Ich miejsce, ich funkcje objęli inni ludzie, wprowadzili swoje porządki, swoje metody pracy. Van Trothen i Abbegglen spostrzegli to w dalekim odciętym od Francji Berlinie znacznie wcześniej niż dowiedzieli się o zmianach personalnych w II-im Oddziale. Co kilka dni przybywali kurjerzy lub tajna poczta graniczna, zorganizowana w Bazylei. Instrukcje i ponaglenia doganiane były przez instrukcje uzupełniające i przez nowe powtórne ponaglenia.
— To się nazywa ruch w interesie! W ministerstwie grasuje jakaś ostra psychoza gazowa. Nie dalej jak przed miesiącem posłaliśmy im kategoryczne zapewnienie, że w gazach niema nic nowego i nie zanosi się na nic, a tu masz... Oni ze swojego Paryża lepiej wiedzą.
— To nerwy. Napędzili im Niemcy strachu swoim „Ferngeschützem“ i teraz wciąż oczekują czegoś niesłychanego. Skąd my im weźmiemy nową sensację?
— Niechno kochany szef posłucha co oni tu wypisują. — Abbegglen czytał świeżo odcyfrowany rozkaz, który przyszedł ostatnią pocztą:
— Ponawia się po raz drugi rozkaz z dnia 5 kwietnia za Nr. 173B. Zażądać od C.K.N. 123 za wszelką cenę niezwłocznego zbadania lub wykradzenia poufnych papierów W. i wydobycia ścisłej formuły nowej substancji, a nadewszystko i jaknajszybciej modelu i opisu odnośnej maski i innych środków ochronnych oraz systemu antyreakcji i neutralizacji stref nagazowanych, tudzież zabiegów ratowniczych i leczniczych dla zakażonych.

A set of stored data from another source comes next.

Lemma chan_wp_finalize_sender :
  cwp (OpFinalize Sender) (chan_body (OpFinalize Sender)) Out 1 (1,0) None None.
Proof.
  chan_unfold. wp_run; chan_done.
  all: try (intros st; apply wp_finish; [done|done|wt_solve|]; eexists; split; [done|]).
  - unfold chan_abs. simpl in *. replace (senders s) with 1 by lia. simpl. by rewrite orb_true_r.
  - unfold chan_abs. simpl in *. destruct (Z.eqb_spec (senders s) 1); [lia|]. rewrite orb_false_r. done.
Qed.

Lemma chan_wp_finalize_receiver :
  cwp (OpFinalize Receiver) (chan_body (OpFinalize Receiver)) Out 1 w0 None None.
Proof.
  chan_unfold. wp_run; chan_done.
  all: try (intros st; apply wp_finish; [done|done|wt_solve|]; eexists; split; [done|]).
  all: simpl in *; unfold chan_abs.
  - match goal with H : receiver_alive _ = 0 |- _ => rewrite H end. simpl. by rewrite orb_false_r.
  - match goal with H : receiver_alive _ <> 0 |- _ => apply Z.eqb_neq in H as -> end.
    simpl. by rewrite orb_true_r.
Qed.

Lemma chan_wp_new s : cwp (OpNew cap) (chan_body (OpNew cap)) (Excl s [] 0 false) 0 w0 None None.
Proof.
  chan_unfold. unfold sync_array_size_or_abort. wp_run; try wp_commit; chan_done.
  - right. cbn. apply orb_true_iff in Htest as [H|H]; [lia|].
    apply Z.ltb_lt in H. unfold INT32_MAX in *. change (SIZE_MAX / 8) with (2 ^ 61 - 1) in H. lia.
  - apply orb_false_iff in Htest as [H _]. split; simpl; try done. apply ring_empty. lia.
Qed.

Lemma chan_wp_hook o : chan_on_handle o = None -> client chan_code o = true ->
  cwp o (chan_body o) Gone 0 w0 None None.
Proof. destruct o; try done; intros _ _; chan_solve. Qed.

Lemma chan_verified : verified chan_code (chan_spec cap) (OpNew cap).
Proof.
  split; cbn -[wp].
  - by intros [].
  - intros o d _ Hd. destruct o as [| | | | | | | | | | |[]| |]; cbn in Hd; simplify_eq;
      auto using chan_wp_receiver, chan_wp_share, chan_wp_try_send, chan_wp_send,
        chan_wp_sender_close, chan_wp_receiver_close, chan_wp_try_recv, chan_wp_recv,
        chan_wp_len, chan_wp_capacity, chan_wp_finalize_sender, chan_wp_finalize_receiver.
  - intros o ??. by apply chan_wp_hook.
  - done.
  - by intros ? [].
  - apply chan_wp_new.
  - split_and!; [set_solver..|]. intros []; set_solver.
Qed.
End verification.

(** ** Order of messages *)

(** The message an entry of the linearisation puts into the channel, and the
    message it takes out. *)
Definition sent_by (e : entry chan) : list ptr :=
  match en_op e, en_res e with
  | (OpSend m | OpTrySend m), RSend None _ _ => [m]
  | _, _ => []
  end.

Definition received_by (e : entry chan) : list ptr :=
  match en_op e, en_res e with
  | (OpRecv | OpTryRecv), RRecv (Some m) _ _ => [m]
  | _, _ => []
  end.

Definition sent (log : list (entry chan)) : list ptr := log ≫= sent_by.
Definition received (log : list (entry chan)) : list ptr := log ≫= received_by.

Definition queue_of (a : option chan_state) : list ptr :=
  match a with Some s => queue s | None => [] end.

(** A transition appends what it sends and removes what it receives. *)
Lemma chan_atomic_queue cap t o a r a' b :
  chan_atomic cap o a r a' ->
  queue_of a ++ sent_by (Entry t o r b) = received_by (Entry t o r b) ++ queue_of a'.
Proof.
  unfold sent_by, received_by. simpl. intros H.
  destruct o as [| | | | | | | | | | |[]| |], r as [[]| | | | | |]; simpl in H; try done;
    unfold send_step, recv_step in H;
    repeat match goal with
      | H : _ /\ _ |- _ => destruct H
      | H : exists _, _ |- _ => destruct H
      | H : _ \/ _ |- _ => destruct H
      end; simplify_eq; simpl; rewrite ?app_nil_r; try done; try congruence.
  all: try match goal with H : queue _ = _ |- _ => by rewrite H end.
Qed.

Lemma chan_fifo_log cap tr log a P :
  aexec (chan_spec cap) (OpNew cap) tr log a P -> sent log = received log ++ queue_of a.
Proof.
  induction 1 as [|tr log a P t o H IH HP|tr log a a' P t o r H IH HP Ha|
                  tr log a a' P t o l r H IH HP []|tr log a P t o r H IH HP]; try done.
  unfold sent, received in *. rewrite !bind_app. simpl. rewrite !app_nil_r, IH, <- !app_assoc.
  f_equal. exact (chan_atomic_queue cap t o a r a' true Ha).
Qed.

(** ** Properties *)

Section properties.
Context (cap : Z) (Hcap : cap <= INT32_MAX) (h : chan_hooks).

Abbreviation V := (chan_verified cap Hcap).

(** No schedule of calls on a channel, whatever the operating system
    answers, reaches undefined behaviour: no data race on the fields, no slot
    index out of bounds, no signed overflow of an index or counter, no use of
    the core, its slots or OS objects after release, no double free. *)
Lemma channel_safe xs : run chan_code xs (start chan_code (OpNew cap) h, []) <> Fault.
Proof. apply (verified_safe V). Qed.

(** C2: the channel is linearisable with respect to the bounded queue
    [chan_atomic]: a send appends to an open channel with room and is given
    back otherwise, a receive takes the oldest message, reports empty or
    closed-and-drained, [len] is the queue's length, the last sender's or the
    receiver's finalizer closes the channel; and whenever the mutex is free
    the atomic state is read off the circular buffer. *)
Theorem channel_linearizable c tr :
  reachable chan_code (OpNew cap) h c tr ->
  exists log a P, aexec (chan_spec cap) (OpNew cap) (filter (fun l => visible l = true) tr) log a P /\
    (free c -> a = Some (chan_abs (core c))).
Proof. apply (verified_atomic V). Qed.

(** C1: messages come out in the order they went in, none lost, none twice:
    the messages received so far are a prefix of the messages sent, and when
    the mutex is free the rest is the content of the buffer, at most
    [capacity] messages. *)
Theorem channel_fifo c tr :
  reachable chan_code (OpNew cap) h c tr ->
  exists log a P, aexec (chan_spec cap) (OpNew cap) (filter (fun l => visible l = true) tr) log a P /\
    received log `prefix_of` sent log /\
    (free c -> sent log = received log ++ chan_queue (core c) /\
               Z.of_nat (length (chan_queue (core c))) <= cap).
Proof.
  intros H. destruct (verified_atomic V h c tr H) as (log & a & P & Ha & Hf).
  exists log, a, P. pose proof (chan_fifo_log _ _ _ _ _ Ha) as Hq. split; [done|].
  split; [by eexists|]. intros Hc. rewrite (Hf Hc) in Hq. split; [done|].
  pose proof (verified_inv V h c tr H Hc) as Hi.
  rewrite (chan_queue_length cap) by done. by apply (chan_inv_count cap).
Qed.

(** C29: the circular buffer is well formed whenever the mutex is free: indices
    and count in range, exactly the queued slots occupied (so the release loop
    drops each pending message once and no other), the number of senders not
    negative, and a channel without senders closed. *)
Theorem channel_invariant c tr :
  reachable chan_code (OpNew cap) h c tr -> free c ->
  ring_ok (slots (core c)) cap (head (core c)) (tail (core c)) (count (core c)) /\
  capacity (core c) = cap /\ 0 <= senders (core c) /\
  (senders (core c) = 0 -> closed (core c) <> 0).
Proof. intros H Hf. by destruct (verified_inv V h c tr H Hf). Qed.

(** No wake-up is lost: while no OS call has failed and nobody holds the
    mutex, a receiver sleeps only on an open channel all of whose messages have
    a woken receiver on its way, and a sender sleeps only on an open channel
    all of whose free slots have a woken sender on its way. *)
Lemma channel_no_lost_wakeup c tr t o q k :
  reachable chan_code (OpNew cap) h c tr -> clean tr = true -> (forall t, holder c <> Held t) ->
  threads c !! t = Some (o, Sleep q k) ->
  closed (core c) = 0 /\
  match q with
  | Readable => count (core c) <= nwake Readable (threads c)
  | Writable => receiver_alive (core c) <> 0 /\
                cap - count (core c) <= nwake Writable (threads c)
  end.
Proof.
  intros H1 H2 H3 H4. destruct (verified_wakeups V h c tr t o q k H1 H2 H3 H4) as (z & Hz & Hle).
  destruct q; cbn in Hz; unfold is_closed in Hz;
    destruct (Z.eqb_spec (closed (core c)) 0); simplify_eq/=; [done|].
  destruct (Z.eqb_spec (receiver_alive (core c)) 0); simplify_eq. done.
Qed.

(** Everything a channel owns is there while a handle is left, and is
    released once no handle and no operation is. *)
Lemma channel_release c tr :
  reachable chan_code (OpNew cap) h c tr ->
  (idle c <> [] -> alive c = [RCond Writable; RCond Readable; RMutex; RBuf; RCore]) /\
  (idle c = [] -> threads c = ∅ -> alive c = []).
Proof.
  intros H. split; intros H1.
  - by apply (verified_alive V h c tr H).
  - intros H2. by apply (verified_released V h c tr H).
Qed.

(** An operation that returns after an OS call failed reports its first
    failing status, and [abort] is called only after a failure or for a
    capacity that is not positive. *)
Lemma channel_errors c tr :
  reachable chan_code (OpNew cap) h c tr ->
  (forall tr1 t o r tr2, tr = tr1 ++ LRes t o r :: tr2 ->
     reported (error_of r) (first_failure tr1 t)) /\
  (forall t o, threads c !! t = Some (o, Run Abort) ->
     first_failure tr t <> None \/ (exists n, o = OpNew n) /\ cap <= 0).
Proof.
  intros H. split.
  - intros tr1 t o r tr2 Ht. apply (verified_errors V h c tr tr1 t o r tr2 H Ht).
  - intros t o Ht. destruct (verified_abort V h c tr t o H Ht) as [?|Hab]; [by left|right].
    destruct o; try done. eauto.
Qed.

(** Critical sections end: the thread that holds the mutex can run on its
    own until it has released it (or aborts, or the reference count is at its
    bound). *)
Lemma channel_releases_mutex c tr t :
  reachable chan_code (OpNew cap) h c tr -> holder c = Held t ->
  exists vs c' tr', run chan_code (map (CStep t 0) vs) (c, tr) = Go (c', tr') /\ ends_section t c'.
Proof. apply (verified_releases V). by intros ? []. Qed.
(** C20: progress: while no OS call has failed and nobody holds the mutex, a
    receiver sleeps only on an open channel all of whose messages have a woken
    receiver on its way, and a sender sleeps only on an open channel all of whose
    free slots have a woken sender on its way; and the thread that holds the mutex
    can run on its own until it has released it (or aborts, or the reference count
    is at its bound). *)
Theorem channel_progress c tr :
  reachable chan_code (OpNew cap) h c tr ->
  (clean tr = true -> (forall t, holder c <> Held t) ->
   forall t o q k, threads c !! t = Some (o, Sleep q k) ->
   closed (core c) = 0 /\
   match q with
   | Readable => count (core c) <= nwake Readable (threads c)
   | Writable => receiver_alive (core c) <> 0 /\
                 cap - count (core c) <= nwake Writable (threads c)
   end) /\
  (forall t, holder c = Held t ->
   exists vs c' tr', run chan_code (map (CStep t 0) vs) (c, tr) = Go (c', tr') /\ ends_section t c').
Proof.
  intros H. split.
  - intros H1 H2 t o q k. by apply channel_no_lost_wakeup with tr.
  - intros t. by apply channel_releases_mutex.
Qed.
End properties.

(** ** Witnesses *)

Definition chan_h0 : chan_hooks := ChanHooks 0 0.
Definition call (t : nat) (o : chan_op) : choice chan := CInvoke (S:=chan) t o.

Lemma one_ok : 1 <= INT32_MAX.
Proof. done. Qed.

(** A channel for one message with a receiver and two senders: 5 is sent, 6
    has to wait. *)
Definition chan_full : list (choice chan) :=
  steps 0 12 ++ [call 1 OpReceiver] ++ steps 1 6 ++ [call 1 OpSenderShare] ++ steps 1 6 ++
  [call 1 (OpSend 5)] ++ steps 1 9 ++ [call 2 (OpSend 6)] ++ steps 2 2.

(** The receiver takes 5 and wakes the waiting sender. *)
Definition chan_taken : list (choice chan) :=
  chan_full ++ [call 3 OpRecv] ++ steps 3 7 ++ [CStep (S:=chan) 3%nat 0 2%nat] ++ steps 3 2.

(** The only handle goes away. *)
Definition chan_gone : list (choice chan) := steps 0 12 ++ [call 1 (OpFinalize Sender)] ++ steps 1 16.

(** [send] cannot lock the mutex. *)
Definition chan_failing : list (choice chan) :=
  steps 0 12 ++ [call 1 (OpSend 5)] ++ [CStep (S:=chan) 1%nat 22 0%nat] ++ steps 1 1.

(** Thread 1 is inside [send]. *)
Definition chan_locked : list (choice chan) := steps 0 12 ++ [call 1 (OpSend 5)] ++ steps 1 1.

Abbreviation chan_after := (after chan_code (OpNew 1) chan_h0).

Lemma channel_linearizable_witness :
  exists c : config chan, free c /\ chan_queue (core c) = [5] /\
    exists tr log a P,
      aexec (chan_spec 1) (OpNew 1) (filter (fun l => visible l = true) tr) log a P /\
      (free c -> a = Some (chan_abs (core c))).
Proof.
  exists (chan_after chan_full).1.
  split; [vm_compute; split; [reflexivity|discriminate]|]. split; [vm_compute; reflexivity|].
  exists (chan_after chan_full).2. apply (channel_linearizable 1 one_ok chan_h0). scenario.
Defined.

Lemma channel_fifo_witness :
  exists c : config chan, free c /\ chan_queue (core c) = [5] /\
    exists tr log a P,
      aexec (chan_spec 1) (OpNew 1) (filter (fun l => visible l = true) tr) log a P /\
      received log `prefix_of` sent log /\
      (free c -> sent log = received log ++ chan_queue (core c) /\
                 Z.of_nat (length (chan_queue (core c))) <= 1).
Proof.
  exists (chan_after chan_full).1.
  split; [vm_compute; split; [reflexivity|discriminate]|]. split; [vm_compute; reflexivity|].
  exists (chan_after chan_full).2. apply (channel_fifo 1 one_ok chan_h0). scenario.
Defined.

Lemma channel_invariant_witness :
  exists c : config chan, free c /\
    ring_ok (slots (core c)) 1 (head (core c)) (tail (core c)) (count (core c)) /\
    capacity (core c) = 1 /\ 0 <= senders (core c) /\ (senders (core c) = 0 -> closed (core c) <> 0).
Proof.
  assert (free (chan_after chan_full).1) as Hf by (vm_compute; split; [reflexivity|discriminate]).
  exists (chan_after chan_full).1. split; [exact Hf|].
  apply (channel_invariant 1 one_ok chan_h0 _ (chan_after chan_full).2); [scenario|exact Hf].
Defined.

Nieudolność i niedbalstwo C.K.N. 123 jest oczywiste. Istnieją dane bezsporne, że nowa substancja już została poleconą i oddaną do produkcji fabrycznej, a mianowicie w pierwszej linji w Höchst. CKN 123 ma zażądać pod jakiemikolwiek pozorami odkomenderowania do tych zakładów dla przeprowadzenia wywiadu, jeżeli jego rzekome najbliższe i poufne stosunki z W. nie pozwoliły osiągnąć bezpośrednio informacji co do odkrycia tej doniosłości.
— Co kochany szef powie względem tego osobliwego dokumentu? Wpierają w starego Wagera nowe odkrycie jak w chorego jajko. Cóż zrobi nasz nieszczęśliwy Helm, jeżeli profesor nic takiego nie zechciał dokonać? Sam ma za niego wykombinować ten nowy gaz?
— Już ja im odpiszę. Co się stało naszemu staremu? Wypomina, naprzykład, żeśmy przeoczyli „grubą Bertę“, którą rzekomo studjowano i budowano u Kruppa w ciągu dwuch lat. W Essen straciliśmy pięciu dobrych agentów, w tem dwuch inżynierów. Robiło się co się mogło, do djabła, nie jesteśmy czarownikami...
— Niech im kochany szef napisze, żeby poszukali w archiwum generała Donaldsona. Jest tam raport naszej „Szelmy“ bodaj z przed roku o próbnem strzelaniu na 120 kilometrów na morzu. Działo się to, jak powiada, w Altenwalde, między Cuxhaven i Bremerhaven, ale angielscy rzeczoznawcy z pewnością uznali to za bujdę.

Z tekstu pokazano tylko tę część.